===== GIVEN ENTRIES =====

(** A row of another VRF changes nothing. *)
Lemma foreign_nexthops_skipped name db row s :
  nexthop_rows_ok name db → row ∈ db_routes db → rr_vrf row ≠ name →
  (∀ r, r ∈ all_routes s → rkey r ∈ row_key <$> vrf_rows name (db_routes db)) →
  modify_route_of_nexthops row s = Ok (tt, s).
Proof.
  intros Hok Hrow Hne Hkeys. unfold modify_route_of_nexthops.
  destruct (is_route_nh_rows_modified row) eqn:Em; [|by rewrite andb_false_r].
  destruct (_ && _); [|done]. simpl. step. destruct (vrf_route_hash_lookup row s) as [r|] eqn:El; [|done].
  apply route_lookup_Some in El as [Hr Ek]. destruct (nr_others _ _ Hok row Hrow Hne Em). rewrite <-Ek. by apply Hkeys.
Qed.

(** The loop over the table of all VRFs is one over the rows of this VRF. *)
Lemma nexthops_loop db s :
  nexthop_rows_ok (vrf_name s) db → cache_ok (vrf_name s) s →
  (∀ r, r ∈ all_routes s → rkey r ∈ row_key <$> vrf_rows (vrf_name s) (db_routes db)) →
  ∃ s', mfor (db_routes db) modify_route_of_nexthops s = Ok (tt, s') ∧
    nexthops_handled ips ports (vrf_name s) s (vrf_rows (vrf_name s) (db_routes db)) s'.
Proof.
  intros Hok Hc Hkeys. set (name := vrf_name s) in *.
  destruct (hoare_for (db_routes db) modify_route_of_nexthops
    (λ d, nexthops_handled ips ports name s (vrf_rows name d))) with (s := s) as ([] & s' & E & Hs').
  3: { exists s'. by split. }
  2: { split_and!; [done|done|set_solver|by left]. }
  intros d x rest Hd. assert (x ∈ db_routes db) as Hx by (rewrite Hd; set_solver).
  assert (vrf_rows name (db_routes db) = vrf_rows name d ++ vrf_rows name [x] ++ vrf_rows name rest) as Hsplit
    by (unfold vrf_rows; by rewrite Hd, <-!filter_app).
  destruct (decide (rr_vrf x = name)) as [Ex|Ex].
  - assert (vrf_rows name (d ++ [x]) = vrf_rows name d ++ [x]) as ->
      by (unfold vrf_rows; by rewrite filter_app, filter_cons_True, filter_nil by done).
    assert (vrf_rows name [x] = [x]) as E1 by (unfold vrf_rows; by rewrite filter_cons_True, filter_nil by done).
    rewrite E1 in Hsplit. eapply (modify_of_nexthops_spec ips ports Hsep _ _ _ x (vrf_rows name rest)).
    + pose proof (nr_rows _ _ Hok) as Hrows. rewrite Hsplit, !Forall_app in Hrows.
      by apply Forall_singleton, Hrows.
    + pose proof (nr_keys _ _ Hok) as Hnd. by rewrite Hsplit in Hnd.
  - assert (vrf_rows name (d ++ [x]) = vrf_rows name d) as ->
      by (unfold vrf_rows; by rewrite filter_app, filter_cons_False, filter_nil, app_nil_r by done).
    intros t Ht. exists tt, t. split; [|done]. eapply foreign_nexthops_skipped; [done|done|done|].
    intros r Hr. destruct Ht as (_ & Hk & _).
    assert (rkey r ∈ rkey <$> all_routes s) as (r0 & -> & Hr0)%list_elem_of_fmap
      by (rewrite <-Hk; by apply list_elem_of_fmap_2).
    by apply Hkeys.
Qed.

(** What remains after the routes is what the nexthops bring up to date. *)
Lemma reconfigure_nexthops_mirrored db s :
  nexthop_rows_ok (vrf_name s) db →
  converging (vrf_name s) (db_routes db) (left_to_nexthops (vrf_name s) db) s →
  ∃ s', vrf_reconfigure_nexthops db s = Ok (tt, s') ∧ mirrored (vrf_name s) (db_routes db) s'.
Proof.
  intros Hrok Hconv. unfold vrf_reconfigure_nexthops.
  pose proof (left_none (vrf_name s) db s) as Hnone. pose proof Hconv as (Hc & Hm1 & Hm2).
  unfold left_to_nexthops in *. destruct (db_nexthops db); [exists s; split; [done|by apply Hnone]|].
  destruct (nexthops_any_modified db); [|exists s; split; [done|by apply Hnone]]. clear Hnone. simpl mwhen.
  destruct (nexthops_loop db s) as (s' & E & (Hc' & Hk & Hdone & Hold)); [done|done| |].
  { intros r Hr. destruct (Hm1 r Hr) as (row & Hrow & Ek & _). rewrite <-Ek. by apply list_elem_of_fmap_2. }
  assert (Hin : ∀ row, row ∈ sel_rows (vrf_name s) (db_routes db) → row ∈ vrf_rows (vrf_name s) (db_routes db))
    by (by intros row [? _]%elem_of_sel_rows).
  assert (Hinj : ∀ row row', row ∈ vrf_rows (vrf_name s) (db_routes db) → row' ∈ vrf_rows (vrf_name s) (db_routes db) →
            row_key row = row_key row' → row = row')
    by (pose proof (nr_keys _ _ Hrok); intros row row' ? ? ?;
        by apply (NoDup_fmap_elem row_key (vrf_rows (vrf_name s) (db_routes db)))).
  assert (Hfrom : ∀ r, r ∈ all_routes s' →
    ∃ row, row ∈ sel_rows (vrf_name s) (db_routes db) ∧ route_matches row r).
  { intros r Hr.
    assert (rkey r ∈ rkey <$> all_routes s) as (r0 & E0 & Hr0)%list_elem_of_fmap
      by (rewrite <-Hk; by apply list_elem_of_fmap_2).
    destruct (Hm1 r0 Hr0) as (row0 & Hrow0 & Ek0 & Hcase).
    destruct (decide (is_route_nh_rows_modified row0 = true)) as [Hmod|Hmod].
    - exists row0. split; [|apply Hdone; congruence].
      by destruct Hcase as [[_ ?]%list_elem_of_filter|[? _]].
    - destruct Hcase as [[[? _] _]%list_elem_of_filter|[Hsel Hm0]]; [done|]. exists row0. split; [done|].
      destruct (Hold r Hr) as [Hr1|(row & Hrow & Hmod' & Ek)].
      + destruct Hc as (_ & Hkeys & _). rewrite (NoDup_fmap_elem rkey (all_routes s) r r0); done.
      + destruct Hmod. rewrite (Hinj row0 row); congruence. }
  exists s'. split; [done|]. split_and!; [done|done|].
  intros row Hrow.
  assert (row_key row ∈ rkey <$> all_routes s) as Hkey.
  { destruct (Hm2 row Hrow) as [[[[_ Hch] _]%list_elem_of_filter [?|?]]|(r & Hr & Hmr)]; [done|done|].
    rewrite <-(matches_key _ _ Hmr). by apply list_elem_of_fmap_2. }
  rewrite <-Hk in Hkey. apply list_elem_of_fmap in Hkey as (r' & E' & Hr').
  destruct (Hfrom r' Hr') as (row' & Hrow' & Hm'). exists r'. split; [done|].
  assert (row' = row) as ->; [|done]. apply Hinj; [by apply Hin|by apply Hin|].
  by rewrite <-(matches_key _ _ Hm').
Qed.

=====
===== GIVEN ENTRIES =====

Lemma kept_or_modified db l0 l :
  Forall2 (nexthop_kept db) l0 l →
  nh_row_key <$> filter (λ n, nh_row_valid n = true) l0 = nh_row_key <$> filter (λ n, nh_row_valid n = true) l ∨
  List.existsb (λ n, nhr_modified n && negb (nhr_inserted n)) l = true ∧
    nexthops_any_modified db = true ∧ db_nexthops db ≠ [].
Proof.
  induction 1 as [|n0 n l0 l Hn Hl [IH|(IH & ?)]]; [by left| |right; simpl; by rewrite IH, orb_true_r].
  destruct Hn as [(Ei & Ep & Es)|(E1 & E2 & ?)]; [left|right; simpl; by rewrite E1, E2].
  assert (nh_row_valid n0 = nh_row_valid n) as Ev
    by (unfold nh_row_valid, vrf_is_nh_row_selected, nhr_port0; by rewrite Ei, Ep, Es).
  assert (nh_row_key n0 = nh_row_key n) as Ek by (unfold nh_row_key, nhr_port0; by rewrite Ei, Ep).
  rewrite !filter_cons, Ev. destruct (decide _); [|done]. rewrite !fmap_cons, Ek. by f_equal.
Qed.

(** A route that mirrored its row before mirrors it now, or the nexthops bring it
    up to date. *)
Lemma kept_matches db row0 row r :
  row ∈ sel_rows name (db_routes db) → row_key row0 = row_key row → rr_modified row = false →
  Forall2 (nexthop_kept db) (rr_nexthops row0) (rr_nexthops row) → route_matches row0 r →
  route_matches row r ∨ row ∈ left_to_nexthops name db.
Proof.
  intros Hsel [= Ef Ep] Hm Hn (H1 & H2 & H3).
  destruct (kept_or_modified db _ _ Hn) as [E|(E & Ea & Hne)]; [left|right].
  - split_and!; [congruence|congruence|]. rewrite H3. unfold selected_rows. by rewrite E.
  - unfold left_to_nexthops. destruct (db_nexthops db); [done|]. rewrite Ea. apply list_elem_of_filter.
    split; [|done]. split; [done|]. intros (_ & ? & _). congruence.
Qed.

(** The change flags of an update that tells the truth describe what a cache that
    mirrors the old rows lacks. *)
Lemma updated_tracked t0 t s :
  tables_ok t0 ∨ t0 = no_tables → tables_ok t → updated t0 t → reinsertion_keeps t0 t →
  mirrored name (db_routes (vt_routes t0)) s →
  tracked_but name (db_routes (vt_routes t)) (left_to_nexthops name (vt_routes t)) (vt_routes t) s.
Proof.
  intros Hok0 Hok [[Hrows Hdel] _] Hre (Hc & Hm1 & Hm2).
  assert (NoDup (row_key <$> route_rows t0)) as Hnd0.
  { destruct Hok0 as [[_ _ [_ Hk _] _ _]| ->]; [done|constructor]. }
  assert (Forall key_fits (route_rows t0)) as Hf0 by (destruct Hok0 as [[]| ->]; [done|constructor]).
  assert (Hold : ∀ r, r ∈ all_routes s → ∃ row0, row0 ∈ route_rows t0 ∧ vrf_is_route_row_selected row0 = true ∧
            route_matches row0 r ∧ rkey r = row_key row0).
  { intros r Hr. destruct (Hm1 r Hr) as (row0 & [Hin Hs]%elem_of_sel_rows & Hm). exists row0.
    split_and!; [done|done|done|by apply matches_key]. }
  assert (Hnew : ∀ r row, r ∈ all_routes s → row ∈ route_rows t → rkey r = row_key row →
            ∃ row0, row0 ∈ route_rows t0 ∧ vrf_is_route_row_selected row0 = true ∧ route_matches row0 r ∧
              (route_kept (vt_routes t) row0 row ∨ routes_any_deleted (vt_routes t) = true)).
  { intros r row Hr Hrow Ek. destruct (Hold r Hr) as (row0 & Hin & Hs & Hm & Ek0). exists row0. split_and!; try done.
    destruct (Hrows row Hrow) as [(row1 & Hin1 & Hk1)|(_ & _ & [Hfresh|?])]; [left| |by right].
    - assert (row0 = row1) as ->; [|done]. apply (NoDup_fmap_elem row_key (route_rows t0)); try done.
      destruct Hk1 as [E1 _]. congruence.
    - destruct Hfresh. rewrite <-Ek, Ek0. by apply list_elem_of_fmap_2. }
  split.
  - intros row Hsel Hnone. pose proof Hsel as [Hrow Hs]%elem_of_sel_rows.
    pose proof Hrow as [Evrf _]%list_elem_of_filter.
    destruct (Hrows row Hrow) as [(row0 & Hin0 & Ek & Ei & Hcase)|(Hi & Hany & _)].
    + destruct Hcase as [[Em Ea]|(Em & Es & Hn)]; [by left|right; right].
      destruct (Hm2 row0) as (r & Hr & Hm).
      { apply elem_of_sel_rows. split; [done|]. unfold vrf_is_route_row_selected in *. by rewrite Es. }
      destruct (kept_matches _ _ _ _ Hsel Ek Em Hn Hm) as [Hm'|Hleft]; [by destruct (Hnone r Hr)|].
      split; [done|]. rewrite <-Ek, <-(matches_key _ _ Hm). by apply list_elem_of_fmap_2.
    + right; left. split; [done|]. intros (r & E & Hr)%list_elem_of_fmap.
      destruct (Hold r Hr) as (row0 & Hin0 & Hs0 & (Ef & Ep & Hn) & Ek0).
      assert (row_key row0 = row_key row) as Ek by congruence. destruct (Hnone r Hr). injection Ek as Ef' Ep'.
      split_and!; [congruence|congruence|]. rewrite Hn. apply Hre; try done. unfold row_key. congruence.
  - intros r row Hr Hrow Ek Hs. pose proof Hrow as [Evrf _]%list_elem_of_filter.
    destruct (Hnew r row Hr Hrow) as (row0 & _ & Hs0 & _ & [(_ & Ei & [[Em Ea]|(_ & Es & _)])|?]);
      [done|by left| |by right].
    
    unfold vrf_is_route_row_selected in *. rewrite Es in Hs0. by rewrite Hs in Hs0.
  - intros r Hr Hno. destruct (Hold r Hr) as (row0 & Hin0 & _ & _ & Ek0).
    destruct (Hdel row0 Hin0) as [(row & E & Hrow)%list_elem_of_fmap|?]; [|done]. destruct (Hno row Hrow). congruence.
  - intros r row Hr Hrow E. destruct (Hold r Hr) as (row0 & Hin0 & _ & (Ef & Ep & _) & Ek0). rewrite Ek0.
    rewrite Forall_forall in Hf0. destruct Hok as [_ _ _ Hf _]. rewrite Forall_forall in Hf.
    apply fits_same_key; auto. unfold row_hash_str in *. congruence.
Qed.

=====

# ABOUT THIS TASK
Return, with no change at all, every line in the entries above from the line containing "mirrored name (db_routes" through the line containing "Hm). exists row0.".

# RESULT OF THE EXERCISE
  mirrored name (db_routes (vt_routes t0)) s →
  tracked_but name (db_routes (vt_routes t)) (left_to_nexthops name (vt_routes t)) (vt_routes t) s.
Proof.
  intros Hok0 Hok [[Hrows Hdel] _] Hre (Hc & Hm1 & Hm2).
  assert (NoDup (row_key <$> route_rows t0)) as Hnd0.
  { destruct Hok0 as [[_ _ [_ Hk _] _ _]| ->]; [done|constructor]. }
  assert (Forall key_fits (route_rows t0)) as Hf0 by (destruct Hok0 as [[]| ->]; [done|constructor]).
  assert (Hold : ∀ r, r ∈ all_routes s → ∃ row0, row0 ∈ route_rows t0 ∧ vrf_is_route_row_selected row0 = true ∧
            route_matches row0 r ∧ rkey r = row_key row0).
  { intros r Hr. destruct (Hm1 r Hr) as (row0 & [Hin Hs]%elem_of_sel_rows & Hm). exists row0.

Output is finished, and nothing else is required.